INPUT FOR THIS TASK —
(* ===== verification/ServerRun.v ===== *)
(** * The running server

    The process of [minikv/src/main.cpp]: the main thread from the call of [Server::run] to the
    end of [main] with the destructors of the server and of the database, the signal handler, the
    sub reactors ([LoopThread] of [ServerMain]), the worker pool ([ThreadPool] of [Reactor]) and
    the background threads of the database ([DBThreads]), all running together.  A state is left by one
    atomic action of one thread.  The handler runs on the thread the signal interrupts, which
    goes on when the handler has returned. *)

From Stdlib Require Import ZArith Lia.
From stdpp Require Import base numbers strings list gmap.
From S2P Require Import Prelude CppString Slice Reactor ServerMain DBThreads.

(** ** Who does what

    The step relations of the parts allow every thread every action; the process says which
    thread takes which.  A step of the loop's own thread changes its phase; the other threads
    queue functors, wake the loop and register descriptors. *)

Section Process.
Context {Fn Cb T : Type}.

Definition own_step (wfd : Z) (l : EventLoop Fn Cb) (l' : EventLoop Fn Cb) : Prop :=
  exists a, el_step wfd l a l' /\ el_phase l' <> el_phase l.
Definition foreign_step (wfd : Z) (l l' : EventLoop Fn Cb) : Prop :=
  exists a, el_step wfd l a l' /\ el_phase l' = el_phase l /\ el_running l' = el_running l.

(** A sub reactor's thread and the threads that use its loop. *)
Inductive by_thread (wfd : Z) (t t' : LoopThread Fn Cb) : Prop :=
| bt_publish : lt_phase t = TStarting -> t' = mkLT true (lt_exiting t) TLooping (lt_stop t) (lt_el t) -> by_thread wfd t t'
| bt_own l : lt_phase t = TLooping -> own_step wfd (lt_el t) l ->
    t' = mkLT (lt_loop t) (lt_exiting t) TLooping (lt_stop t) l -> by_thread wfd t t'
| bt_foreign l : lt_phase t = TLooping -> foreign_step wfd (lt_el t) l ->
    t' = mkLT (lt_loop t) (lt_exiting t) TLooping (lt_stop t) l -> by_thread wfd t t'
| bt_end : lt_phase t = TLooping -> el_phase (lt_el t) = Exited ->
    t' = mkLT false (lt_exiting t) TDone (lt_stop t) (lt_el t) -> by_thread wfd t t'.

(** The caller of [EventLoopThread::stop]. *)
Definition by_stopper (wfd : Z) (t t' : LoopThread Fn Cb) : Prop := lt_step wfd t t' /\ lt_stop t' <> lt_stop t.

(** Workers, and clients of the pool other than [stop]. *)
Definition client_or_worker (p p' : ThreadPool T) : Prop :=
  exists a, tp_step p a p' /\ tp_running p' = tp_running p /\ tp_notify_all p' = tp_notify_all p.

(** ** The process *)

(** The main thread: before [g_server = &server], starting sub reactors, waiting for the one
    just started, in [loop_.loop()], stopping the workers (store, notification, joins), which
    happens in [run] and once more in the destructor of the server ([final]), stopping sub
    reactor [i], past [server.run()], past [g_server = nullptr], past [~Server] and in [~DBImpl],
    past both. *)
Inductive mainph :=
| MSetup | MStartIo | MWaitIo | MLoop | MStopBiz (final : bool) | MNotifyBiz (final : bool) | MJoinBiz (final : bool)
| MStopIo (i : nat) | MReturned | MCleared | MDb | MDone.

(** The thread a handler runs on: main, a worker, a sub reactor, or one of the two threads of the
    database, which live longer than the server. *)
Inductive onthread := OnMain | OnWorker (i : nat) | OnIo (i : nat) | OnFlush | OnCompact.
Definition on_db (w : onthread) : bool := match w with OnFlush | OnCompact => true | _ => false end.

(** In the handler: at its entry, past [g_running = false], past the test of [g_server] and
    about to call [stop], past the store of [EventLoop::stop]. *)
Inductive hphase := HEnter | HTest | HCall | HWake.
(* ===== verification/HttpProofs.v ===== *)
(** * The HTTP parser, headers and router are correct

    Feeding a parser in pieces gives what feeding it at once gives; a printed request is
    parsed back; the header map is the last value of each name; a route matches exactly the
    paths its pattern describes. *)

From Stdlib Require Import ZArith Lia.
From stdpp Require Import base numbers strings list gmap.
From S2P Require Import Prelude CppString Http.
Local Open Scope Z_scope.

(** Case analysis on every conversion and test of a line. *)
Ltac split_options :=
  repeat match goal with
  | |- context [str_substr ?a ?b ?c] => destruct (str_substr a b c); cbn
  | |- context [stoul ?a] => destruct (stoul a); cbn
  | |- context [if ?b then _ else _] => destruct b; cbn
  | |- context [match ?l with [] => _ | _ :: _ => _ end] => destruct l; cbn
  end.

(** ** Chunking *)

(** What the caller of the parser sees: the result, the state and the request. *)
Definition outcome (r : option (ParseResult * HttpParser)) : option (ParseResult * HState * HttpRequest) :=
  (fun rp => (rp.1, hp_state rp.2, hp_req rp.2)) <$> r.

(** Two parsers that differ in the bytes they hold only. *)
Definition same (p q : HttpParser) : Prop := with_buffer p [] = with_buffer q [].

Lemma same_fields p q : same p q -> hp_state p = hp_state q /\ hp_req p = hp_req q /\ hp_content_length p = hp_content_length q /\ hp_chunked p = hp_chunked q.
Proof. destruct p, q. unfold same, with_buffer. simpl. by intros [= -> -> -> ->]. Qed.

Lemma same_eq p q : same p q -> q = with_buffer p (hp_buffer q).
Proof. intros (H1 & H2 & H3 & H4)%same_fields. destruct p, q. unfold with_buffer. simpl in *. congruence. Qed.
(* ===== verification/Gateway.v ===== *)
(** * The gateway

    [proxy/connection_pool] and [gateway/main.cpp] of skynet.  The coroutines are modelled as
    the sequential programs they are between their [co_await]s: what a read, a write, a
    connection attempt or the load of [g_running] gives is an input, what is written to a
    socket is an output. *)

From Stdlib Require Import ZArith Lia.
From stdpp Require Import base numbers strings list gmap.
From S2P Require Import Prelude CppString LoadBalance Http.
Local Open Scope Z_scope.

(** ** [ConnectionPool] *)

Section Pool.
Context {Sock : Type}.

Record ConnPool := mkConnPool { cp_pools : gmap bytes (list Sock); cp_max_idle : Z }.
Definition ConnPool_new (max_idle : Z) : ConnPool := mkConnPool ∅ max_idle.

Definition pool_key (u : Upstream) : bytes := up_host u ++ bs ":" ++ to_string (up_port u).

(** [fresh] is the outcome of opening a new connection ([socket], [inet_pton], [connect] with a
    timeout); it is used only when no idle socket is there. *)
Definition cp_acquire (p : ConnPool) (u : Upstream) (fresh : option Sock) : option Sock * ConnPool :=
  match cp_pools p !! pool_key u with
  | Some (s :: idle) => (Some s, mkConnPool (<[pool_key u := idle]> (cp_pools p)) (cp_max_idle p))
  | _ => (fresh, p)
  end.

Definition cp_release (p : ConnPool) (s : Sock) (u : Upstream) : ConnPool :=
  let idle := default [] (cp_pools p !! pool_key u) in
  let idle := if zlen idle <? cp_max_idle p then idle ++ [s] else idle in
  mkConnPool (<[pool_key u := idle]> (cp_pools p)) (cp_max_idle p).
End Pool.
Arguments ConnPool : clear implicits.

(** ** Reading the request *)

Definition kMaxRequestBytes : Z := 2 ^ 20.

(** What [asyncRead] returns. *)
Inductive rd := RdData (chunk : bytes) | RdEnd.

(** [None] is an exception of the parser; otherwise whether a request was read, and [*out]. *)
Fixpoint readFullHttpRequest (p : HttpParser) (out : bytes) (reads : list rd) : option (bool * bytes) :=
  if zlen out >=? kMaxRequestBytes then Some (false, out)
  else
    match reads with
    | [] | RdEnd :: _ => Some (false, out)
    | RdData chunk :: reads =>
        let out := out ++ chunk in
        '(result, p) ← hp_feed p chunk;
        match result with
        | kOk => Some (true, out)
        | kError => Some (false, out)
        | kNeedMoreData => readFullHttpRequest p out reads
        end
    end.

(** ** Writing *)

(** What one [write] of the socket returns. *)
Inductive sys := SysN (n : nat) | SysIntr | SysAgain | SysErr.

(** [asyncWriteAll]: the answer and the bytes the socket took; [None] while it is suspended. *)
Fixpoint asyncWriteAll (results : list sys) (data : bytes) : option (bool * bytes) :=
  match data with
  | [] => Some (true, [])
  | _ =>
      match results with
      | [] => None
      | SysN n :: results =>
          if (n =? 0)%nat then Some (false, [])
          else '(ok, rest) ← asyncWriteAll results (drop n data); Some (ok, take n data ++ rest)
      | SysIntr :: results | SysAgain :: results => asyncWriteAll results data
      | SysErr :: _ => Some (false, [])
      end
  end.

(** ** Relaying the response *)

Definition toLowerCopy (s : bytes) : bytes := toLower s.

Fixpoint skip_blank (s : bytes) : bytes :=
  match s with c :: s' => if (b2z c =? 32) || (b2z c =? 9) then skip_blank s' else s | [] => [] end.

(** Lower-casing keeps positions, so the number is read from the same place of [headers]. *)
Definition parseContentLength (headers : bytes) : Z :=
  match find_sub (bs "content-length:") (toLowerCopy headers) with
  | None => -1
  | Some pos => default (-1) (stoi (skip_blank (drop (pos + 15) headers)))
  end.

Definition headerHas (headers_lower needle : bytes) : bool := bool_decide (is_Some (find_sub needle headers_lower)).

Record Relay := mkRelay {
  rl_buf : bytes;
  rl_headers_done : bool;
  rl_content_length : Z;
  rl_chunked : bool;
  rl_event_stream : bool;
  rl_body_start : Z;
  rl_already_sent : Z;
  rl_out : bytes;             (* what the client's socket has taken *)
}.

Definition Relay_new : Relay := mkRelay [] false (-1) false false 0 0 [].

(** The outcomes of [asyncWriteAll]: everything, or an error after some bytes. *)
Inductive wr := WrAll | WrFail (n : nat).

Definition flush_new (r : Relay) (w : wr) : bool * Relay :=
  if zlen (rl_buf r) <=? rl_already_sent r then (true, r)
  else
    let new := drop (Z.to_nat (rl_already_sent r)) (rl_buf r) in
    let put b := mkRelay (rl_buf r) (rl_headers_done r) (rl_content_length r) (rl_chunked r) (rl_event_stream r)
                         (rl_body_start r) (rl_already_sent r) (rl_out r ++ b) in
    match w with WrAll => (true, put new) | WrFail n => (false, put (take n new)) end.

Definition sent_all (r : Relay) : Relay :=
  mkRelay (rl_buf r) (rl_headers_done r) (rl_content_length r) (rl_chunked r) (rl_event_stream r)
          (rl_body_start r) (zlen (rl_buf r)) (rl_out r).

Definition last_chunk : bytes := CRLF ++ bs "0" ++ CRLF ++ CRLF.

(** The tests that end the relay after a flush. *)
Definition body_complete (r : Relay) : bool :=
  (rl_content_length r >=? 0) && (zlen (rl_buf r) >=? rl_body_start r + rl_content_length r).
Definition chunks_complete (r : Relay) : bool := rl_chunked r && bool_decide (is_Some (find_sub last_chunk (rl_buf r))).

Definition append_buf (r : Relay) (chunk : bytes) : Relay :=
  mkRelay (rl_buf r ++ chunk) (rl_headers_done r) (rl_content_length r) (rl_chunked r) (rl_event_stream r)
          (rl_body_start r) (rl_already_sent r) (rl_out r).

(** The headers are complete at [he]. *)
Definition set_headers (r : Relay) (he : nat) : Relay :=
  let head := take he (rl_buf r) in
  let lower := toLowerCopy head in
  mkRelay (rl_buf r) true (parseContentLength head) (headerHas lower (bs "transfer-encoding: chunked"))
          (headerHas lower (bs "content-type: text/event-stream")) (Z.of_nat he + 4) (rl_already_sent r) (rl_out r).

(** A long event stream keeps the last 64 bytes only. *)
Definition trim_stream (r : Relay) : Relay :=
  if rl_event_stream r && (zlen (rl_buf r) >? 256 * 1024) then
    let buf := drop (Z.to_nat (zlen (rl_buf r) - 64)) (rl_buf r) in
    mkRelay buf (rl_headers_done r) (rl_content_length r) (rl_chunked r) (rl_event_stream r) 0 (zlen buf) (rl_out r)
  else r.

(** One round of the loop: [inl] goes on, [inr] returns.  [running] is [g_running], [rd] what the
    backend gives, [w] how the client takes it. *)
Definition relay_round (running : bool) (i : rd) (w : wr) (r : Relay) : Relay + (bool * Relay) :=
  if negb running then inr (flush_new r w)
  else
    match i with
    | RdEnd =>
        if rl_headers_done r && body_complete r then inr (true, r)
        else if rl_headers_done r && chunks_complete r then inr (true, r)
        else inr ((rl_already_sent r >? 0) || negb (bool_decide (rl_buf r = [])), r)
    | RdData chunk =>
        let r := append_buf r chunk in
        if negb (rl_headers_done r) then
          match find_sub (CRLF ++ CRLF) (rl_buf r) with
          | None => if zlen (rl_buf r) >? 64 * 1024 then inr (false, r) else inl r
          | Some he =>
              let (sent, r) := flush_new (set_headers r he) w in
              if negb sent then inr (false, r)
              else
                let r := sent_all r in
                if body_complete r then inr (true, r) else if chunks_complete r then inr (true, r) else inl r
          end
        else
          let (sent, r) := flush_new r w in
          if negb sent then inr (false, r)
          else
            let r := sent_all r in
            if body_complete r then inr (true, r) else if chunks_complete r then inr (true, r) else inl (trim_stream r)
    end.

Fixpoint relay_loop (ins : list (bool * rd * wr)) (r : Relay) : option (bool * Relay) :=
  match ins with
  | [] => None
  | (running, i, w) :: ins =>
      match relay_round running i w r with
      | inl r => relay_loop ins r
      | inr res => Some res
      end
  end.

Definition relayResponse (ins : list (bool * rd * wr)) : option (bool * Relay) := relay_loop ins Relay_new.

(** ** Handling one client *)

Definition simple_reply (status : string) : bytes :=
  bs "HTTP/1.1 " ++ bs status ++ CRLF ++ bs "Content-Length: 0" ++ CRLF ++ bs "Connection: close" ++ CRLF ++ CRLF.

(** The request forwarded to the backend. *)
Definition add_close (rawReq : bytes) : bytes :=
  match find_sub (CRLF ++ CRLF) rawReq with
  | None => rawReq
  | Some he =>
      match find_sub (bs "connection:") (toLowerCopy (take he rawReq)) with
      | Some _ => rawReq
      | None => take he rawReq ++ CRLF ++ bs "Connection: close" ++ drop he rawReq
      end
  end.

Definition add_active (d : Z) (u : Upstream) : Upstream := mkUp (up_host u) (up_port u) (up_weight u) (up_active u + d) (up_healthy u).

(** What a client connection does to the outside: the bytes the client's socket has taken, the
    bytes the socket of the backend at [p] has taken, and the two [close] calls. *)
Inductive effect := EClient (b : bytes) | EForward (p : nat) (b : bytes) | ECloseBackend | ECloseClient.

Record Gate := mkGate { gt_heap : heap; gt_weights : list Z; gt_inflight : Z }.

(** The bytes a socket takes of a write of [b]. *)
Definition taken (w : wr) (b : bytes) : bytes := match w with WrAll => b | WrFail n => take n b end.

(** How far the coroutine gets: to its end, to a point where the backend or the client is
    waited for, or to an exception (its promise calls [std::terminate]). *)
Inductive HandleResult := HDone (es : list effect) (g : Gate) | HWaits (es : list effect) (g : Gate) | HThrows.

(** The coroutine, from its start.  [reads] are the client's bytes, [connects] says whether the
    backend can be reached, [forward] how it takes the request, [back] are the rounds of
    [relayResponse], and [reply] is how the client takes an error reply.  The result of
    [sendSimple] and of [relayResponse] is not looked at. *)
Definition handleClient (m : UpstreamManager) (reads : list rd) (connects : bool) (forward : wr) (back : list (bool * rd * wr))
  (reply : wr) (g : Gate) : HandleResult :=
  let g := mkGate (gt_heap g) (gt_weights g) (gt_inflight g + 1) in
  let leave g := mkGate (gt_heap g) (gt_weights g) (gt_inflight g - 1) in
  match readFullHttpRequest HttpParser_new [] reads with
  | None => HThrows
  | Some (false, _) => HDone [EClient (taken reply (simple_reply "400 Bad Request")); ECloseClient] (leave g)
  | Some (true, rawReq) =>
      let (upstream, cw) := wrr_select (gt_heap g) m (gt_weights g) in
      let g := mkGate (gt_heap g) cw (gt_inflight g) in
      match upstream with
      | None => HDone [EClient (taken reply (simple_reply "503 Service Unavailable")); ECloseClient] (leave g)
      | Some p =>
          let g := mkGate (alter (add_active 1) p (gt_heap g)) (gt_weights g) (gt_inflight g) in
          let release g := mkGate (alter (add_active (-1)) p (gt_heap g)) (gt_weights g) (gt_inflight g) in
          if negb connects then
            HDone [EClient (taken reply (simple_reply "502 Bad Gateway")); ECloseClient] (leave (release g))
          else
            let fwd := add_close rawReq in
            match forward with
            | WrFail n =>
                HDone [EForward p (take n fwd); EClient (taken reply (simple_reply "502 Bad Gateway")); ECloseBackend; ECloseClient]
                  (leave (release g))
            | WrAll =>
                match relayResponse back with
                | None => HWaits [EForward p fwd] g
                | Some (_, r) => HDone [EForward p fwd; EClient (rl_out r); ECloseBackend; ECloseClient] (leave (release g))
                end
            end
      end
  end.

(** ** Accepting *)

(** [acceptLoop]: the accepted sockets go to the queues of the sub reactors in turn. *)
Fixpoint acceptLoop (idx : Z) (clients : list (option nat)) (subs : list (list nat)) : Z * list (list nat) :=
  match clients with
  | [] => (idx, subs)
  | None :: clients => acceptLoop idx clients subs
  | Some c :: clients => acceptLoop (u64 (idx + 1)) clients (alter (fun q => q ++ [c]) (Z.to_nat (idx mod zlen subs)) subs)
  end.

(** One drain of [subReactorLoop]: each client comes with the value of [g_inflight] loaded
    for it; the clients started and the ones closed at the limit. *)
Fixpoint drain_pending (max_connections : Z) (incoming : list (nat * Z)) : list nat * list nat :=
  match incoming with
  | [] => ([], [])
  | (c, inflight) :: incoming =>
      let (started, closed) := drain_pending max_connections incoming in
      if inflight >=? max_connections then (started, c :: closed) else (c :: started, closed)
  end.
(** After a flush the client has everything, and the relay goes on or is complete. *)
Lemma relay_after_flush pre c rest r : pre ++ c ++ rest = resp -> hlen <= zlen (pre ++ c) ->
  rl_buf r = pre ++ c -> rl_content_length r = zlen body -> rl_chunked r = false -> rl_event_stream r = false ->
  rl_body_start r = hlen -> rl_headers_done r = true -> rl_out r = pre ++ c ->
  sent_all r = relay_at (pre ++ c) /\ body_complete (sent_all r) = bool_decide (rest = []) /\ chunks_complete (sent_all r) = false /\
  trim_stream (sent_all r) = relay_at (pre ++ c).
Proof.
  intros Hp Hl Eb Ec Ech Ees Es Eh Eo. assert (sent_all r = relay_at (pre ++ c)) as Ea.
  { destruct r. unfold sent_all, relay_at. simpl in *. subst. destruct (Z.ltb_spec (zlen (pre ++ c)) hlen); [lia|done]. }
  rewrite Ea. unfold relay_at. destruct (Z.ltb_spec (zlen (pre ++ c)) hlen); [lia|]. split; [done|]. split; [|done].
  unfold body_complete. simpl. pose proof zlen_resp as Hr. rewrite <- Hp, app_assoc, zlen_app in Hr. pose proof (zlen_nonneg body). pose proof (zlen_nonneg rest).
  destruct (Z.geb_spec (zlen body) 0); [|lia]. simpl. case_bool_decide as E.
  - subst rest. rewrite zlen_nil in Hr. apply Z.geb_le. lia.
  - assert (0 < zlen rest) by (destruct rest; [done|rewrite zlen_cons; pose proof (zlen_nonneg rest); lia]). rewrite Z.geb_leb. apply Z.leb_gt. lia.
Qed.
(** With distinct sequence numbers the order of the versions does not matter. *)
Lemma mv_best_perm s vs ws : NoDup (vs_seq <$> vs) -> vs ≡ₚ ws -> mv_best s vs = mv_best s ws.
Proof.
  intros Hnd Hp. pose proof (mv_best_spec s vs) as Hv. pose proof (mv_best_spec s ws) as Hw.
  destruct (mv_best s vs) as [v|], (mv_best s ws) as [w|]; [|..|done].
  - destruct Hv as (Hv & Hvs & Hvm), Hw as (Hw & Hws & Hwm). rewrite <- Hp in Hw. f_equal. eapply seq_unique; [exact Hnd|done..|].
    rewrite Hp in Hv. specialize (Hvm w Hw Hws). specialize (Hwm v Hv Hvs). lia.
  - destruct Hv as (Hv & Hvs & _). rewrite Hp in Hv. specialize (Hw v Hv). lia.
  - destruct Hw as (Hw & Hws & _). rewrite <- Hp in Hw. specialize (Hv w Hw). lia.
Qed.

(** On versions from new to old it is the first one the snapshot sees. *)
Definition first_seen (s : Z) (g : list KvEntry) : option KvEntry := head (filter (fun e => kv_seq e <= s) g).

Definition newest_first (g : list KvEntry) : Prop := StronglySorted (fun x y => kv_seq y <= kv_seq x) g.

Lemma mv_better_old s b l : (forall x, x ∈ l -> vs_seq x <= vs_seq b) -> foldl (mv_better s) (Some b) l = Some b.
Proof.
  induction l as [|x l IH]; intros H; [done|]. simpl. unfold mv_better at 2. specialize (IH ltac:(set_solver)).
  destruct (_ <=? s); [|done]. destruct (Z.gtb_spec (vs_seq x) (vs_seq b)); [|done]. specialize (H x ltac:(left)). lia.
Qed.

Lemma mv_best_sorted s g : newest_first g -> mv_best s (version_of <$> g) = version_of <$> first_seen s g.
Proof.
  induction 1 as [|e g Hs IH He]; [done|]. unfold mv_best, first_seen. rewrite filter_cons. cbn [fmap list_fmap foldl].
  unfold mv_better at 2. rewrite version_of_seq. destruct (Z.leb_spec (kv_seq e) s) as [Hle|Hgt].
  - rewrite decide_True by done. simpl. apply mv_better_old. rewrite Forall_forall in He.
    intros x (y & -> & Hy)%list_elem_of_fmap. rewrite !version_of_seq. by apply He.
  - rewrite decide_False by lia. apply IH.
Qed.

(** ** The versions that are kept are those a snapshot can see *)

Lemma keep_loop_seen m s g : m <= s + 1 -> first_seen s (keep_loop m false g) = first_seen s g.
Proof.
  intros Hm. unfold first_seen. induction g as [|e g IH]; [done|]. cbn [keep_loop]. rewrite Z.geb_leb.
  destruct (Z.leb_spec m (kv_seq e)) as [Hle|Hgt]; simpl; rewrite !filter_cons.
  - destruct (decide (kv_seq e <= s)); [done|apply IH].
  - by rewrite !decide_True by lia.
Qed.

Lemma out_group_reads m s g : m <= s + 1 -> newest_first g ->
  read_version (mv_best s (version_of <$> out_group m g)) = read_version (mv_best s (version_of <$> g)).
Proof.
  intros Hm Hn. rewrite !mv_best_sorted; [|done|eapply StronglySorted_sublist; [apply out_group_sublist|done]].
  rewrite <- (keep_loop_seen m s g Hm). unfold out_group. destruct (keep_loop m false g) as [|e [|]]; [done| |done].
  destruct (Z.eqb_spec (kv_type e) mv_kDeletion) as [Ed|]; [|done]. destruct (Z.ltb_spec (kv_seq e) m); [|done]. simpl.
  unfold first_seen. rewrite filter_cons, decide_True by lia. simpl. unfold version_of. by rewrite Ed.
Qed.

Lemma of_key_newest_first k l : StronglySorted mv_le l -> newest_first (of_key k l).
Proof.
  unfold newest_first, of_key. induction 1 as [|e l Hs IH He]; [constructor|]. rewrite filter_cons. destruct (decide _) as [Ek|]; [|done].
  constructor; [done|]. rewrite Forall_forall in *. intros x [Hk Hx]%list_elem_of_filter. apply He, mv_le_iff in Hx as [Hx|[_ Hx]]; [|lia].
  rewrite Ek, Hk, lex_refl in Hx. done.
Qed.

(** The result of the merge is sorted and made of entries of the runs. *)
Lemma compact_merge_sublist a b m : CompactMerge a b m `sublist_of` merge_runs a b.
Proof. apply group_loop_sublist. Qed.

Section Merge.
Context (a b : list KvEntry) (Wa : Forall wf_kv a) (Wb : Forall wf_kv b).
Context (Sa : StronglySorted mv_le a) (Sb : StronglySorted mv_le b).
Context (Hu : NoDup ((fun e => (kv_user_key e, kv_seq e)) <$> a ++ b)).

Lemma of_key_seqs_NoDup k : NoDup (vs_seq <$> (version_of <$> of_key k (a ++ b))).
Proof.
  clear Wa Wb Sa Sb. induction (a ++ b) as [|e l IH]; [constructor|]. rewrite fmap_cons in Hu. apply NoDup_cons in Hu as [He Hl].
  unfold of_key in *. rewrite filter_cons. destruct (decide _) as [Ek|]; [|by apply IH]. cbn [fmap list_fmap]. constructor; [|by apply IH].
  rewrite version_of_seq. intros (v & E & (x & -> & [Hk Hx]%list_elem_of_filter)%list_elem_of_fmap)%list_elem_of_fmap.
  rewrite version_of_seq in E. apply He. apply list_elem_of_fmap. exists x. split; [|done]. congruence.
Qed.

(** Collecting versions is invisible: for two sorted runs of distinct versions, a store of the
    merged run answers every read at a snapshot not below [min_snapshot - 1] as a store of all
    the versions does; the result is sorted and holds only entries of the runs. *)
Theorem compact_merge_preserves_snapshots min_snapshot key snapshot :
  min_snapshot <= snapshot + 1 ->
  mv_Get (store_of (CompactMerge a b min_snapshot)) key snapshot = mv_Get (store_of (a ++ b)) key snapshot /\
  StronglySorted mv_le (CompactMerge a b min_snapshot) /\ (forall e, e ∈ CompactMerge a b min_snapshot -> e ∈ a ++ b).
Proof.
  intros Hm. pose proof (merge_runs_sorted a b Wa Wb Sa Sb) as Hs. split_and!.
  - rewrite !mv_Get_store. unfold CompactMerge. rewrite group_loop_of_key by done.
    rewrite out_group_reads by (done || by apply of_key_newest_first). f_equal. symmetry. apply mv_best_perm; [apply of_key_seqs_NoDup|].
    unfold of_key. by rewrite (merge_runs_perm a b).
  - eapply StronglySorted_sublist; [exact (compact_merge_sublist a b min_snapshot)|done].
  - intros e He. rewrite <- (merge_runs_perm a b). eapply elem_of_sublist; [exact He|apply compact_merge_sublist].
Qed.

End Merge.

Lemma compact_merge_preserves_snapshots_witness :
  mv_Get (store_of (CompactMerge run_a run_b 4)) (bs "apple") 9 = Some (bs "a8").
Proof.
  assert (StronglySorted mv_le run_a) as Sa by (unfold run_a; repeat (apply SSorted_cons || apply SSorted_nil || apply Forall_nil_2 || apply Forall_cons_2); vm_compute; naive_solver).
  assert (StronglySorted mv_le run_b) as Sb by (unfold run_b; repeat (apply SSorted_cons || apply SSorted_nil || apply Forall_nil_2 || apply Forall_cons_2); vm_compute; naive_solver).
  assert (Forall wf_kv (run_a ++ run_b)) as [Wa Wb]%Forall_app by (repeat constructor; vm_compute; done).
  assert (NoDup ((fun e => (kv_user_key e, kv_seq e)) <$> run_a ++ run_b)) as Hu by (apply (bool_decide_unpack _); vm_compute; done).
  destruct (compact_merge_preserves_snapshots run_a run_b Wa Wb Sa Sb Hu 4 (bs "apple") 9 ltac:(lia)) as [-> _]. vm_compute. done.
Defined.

PROBLEM TO WORK ON — Quote every line of the records above, from the first down to the one holding "The process of", exactly as written.

RESULT OF THIS EXERCISE —
(* ===== verification/ServerRun.v ===== *)
(** * The running server

    The process of [minikv/src/main.cpp]: the main thread from the call of [Server::run] to the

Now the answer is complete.